Items from a dataset:
________________________________________

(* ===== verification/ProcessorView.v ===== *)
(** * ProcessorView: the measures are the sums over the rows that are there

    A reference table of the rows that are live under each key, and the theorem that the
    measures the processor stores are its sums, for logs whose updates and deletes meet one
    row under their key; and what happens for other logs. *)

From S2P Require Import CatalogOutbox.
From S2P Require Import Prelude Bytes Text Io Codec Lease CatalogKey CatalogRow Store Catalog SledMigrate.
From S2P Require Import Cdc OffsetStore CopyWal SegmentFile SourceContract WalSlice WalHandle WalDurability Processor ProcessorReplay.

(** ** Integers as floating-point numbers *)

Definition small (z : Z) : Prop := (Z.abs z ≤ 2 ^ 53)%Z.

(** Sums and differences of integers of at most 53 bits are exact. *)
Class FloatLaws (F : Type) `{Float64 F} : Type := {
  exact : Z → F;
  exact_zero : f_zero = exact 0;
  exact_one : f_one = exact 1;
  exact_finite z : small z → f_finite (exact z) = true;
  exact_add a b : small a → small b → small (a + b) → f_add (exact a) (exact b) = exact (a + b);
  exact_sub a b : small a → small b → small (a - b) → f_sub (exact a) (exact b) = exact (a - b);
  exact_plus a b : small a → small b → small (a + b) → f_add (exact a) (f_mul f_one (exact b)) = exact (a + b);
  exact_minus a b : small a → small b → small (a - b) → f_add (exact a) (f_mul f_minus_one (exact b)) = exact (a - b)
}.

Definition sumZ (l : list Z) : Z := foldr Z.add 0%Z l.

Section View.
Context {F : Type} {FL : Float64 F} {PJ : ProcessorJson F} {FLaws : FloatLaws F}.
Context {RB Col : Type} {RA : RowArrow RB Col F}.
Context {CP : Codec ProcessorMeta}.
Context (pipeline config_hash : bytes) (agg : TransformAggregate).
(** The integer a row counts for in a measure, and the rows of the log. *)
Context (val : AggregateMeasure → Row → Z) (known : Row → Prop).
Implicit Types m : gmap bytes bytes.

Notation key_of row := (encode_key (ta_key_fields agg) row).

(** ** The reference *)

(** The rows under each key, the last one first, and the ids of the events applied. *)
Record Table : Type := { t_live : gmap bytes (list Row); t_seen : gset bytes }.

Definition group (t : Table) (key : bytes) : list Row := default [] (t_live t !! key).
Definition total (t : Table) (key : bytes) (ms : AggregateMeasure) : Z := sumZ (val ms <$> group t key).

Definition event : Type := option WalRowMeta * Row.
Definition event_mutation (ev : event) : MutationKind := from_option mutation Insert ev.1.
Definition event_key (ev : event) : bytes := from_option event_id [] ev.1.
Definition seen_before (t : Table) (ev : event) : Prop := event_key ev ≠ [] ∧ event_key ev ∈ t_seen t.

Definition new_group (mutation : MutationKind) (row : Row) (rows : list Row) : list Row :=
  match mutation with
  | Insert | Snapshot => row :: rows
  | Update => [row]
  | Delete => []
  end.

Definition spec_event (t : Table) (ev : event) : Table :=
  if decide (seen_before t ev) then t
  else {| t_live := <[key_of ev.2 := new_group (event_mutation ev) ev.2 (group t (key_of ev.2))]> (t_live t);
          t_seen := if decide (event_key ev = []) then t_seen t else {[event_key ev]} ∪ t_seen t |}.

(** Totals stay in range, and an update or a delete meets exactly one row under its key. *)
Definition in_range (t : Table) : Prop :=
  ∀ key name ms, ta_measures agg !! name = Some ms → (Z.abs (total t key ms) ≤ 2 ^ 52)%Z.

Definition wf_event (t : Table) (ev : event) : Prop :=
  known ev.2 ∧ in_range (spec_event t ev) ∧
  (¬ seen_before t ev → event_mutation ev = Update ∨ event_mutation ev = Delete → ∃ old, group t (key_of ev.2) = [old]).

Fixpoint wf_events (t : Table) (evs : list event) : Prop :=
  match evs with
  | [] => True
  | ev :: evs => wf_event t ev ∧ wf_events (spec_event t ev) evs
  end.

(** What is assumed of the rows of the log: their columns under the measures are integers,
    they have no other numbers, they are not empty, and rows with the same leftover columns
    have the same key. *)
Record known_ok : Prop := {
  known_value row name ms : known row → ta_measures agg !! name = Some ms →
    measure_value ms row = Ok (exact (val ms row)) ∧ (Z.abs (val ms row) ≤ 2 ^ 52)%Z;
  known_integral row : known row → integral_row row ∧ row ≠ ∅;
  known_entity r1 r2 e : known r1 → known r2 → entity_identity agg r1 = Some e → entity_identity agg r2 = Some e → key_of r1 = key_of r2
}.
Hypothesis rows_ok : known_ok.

________________________________________

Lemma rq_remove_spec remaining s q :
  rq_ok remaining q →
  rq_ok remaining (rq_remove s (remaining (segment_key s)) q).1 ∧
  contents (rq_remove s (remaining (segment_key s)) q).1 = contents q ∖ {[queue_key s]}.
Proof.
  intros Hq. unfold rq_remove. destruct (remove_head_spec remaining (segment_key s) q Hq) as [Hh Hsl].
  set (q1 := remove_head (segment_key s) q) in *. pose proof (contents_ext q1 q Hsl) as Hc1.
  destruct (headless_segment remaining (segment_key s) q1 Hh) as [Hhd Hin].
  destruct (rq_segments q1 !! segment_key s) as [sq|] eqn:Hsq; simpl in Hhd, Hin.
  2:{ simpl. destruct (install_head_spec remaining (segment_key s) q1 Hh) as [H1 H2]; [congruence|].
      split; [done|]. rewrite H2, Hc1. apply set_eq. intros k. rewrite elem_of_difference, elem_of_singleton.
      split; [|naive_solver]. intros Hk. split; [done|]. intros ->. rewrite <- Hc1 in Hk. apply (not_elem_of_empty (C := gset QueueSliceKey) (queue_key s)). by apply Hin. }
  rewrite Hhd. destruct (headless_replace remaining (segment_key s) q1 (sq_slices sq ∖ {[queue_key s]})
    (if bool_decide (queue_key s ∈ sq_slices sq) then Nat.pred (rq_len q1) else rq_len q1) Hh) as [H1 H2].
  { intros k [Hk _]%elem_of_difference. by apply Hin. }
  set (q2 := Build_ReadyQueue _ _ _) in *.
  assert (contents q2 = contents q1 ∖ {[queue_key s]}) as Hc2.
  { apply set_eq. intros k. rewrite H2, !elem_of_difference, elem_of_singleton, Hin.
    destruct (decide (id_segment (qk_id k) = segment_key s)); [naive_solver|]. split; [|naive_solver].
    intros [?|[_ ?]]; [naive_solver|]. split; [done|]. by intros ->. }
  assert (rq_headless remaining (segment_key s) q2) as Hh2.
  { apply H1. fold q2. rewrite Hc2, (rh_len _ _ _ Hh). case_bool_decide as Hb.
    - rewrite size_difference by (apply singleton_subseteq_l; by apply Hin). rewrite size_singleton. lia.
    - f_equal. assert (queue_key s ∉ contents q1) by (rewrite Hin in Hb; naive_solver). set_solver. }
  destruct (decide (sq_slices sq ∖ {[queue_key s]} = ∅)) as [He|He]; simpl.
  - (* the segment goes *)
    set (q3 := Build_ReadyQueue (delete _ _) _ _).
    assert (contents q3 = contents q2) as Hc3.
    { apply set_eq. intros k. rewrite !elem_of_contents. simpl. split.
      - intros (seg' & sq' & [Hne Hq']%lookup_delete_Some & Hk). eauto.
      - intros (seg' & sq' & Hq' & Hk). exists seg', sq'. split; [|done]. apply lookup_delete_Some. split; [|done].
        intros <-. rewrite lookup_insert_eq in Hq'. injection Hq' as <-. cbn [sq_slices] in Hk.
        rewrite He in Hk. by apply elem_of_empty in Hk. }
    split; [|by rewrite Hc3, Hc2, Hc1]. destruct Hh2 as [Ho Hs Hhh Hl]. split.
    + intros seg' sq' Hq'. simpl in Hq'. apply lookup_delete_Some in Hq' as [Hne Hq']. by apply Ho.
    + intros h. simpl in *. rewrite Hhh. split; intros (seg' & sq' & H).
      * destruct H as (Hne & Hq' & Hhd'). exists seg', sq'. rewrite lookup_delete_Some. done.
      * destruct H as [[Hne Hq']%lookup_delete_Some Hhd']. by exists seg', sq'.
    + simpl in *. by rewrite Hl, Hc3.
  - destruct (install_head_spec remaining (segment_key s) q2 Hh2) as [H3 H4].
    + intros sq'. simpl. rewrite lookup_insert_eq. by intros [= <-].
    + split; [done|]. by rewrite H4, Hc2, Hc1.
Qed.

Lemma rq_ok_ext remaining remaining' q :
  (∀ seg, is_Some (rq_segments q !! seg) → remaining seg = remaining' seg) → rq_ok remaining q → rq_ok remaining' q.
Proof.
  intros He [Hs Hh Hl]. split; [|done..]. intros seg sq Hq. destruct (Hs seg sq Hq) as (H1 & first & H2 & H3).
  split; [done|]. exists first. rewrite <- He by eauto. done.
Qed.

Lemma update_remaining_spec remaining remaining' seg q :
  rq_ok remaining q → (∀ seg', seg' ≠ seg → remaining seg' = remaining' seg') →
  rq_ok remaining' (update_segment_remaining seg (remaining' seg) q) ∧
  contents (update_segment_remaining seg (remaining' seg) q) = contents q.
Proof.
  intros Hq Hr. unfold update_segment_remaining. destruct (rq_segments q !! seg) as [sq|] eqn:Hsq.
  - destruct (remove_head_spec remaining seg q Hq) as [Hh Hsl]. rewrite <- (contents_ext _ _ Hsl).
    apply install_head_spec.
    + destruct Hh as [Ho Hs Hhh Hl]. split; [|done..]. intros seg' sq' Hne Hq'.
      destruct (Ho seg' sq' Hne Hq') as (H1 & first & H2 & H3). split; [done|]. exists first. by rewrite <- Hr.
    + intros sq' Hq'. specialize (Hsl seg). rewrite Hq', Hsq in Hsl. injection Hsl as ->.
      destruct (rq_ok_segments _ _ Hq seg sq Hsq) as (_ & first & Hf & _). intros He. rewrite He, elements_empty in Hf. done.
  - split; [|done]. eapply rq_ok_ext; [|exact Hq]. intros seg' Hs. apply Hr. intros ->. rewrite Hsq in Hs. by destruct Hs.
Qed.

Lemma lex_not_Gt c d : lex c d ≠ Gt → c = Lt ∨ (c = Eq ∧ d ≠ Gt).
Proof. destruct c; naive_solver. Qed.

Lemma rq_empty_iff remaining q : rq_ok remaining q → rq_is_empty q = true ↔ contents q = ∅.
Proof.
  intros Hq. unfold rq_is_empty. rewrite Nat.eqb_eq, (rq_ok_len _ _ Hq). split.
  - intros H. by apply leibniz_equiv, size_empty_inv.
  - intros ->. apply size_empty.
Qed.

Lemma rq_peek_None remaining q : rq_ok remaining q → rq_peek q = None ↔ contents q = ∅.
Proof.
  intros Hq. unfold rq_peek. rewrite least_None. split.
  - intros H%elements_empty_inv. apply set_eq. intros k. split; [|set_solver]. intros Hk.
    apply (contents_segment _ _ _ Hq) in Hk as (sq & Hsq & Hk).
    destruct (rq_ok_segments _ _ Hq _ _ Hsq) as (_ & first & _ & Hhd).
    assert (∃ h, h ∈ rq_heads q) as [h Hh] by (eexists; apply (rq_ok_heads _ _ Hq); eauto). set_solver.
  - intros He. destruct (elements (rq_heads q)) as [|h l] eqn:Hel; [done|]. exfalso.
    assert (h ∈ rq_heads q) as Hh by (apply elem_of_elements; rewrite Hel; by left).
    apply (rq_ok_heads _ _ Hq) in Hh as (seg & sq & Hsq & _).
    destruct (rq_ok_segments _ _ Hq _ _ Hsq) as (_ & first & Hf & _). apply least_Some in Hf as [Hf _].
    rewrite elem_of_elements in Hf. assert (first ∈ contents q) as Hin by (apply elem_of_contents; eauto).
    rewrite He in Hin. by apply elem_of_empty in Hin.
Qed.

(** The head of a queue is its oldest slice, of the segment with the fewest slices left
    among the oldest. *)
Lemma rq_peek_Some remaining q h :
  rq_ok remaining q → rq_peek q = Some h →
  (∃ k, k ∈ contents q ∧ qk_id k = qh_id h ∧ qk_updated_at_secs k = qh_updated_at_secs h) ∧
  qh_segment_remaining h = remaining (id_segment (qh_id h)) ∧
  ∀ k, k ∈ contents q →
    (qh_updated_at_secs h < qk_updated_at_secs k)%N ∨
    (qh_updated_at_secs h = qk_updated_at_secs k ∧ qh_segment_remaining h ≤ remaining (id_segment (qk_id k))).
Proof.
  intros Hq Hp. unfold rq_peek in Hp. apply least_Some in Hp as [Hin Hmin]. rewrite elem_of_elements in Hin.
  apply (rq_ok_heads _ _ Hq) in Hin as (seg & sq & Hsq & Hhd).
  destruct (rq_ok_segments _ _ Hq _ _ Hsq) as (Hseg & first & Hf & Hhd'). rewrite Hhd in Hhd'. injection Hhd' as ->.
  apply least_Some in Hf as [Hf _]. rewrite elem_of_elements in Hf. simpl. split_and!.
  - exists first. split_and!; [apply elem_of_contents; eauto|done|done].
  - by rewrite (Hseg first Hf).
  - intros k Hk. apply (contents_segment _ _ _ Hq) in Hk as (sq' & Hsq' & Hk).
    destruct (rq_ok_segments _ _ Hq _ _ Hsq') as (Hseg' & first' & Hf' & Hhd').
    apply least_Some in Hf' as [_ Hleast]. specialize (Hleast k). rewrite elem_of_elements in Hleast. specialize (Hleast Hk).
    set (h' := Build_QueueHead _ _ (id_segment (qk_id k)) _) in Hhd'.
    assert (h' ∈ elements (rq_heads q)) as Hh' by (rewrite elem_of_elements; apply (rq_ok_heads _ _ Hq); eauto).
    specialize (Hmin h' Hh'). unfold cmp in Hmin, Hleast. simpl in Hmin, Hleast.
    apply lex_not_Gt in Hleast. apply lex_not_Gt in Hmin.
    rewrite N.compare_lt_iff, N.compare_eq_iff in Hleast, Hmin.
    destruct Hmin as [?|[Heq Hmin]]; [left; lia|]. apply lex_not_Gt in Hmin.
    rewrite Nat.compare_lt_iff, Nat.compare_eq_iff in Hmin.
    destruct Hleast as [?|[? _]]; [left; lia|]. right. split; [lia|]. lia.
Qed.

________________________________________

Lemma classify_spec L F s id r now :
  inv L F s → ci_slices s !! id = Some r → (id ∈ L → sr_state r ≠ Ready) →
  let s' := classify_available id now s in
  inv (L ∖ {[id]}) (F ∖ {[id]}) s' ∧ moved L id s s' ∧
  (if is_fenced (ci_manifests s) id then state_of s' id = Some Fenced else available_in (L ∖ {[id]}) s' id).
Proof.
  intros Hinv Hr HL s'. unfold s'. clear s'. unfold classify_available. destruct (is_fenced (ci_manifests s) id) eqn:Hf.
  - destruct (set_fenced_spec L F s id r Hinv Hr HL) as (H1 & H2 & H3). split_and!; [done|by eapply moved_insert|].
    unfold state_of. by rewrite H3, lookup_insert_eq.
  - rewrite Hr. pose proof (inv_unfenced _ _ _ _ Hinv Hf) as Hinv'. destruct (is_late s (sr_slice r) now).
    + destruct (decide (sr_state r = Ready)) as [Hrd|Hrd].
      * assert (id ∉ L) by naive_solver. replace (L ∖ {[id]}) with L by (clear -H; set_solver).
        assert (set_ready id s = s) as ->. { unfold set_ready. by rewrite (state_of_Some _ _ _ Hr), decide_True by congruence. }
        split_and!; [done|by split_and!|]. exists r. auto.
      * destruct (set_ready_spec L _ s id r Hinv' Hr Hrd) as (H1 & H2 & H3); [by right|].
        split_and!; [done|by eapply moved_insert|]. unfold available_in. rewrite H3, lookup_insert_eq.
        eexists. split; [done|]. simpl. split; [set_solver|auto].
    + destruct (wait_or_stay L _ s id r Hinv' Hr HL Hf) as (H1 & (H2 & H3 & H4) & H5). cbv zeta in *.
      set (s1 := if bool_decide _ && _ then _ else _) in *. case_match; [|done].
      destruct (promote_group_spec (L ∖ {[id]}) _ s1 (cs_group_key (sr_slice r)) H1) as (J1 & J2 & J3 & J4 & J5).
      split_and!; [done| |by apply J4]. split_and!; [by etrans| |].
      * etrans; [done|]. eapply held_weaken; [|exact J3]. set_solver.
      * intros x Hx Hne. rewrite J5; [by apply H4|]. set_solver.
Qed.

________________________________________

- Description of the task
Could you restate, word for word, the lines above from the one with "(* ===== verification/ProcessorView.v" to the one with "From S2P Require Import CatalogOutbox.", both included?

- Solution
(* ===== verification/ProcessorView.v ===== *)
(** * ProcessorView: the measures are the sums over the rows that are there

    A reference table of the rows that are live under each key, and the theorem that the
    measures the processor stores are its sums, for logs whose updates and deletes meet one
    row under their key; and what happens for other logs. *)

From S2P Require Import CatalogOutbox.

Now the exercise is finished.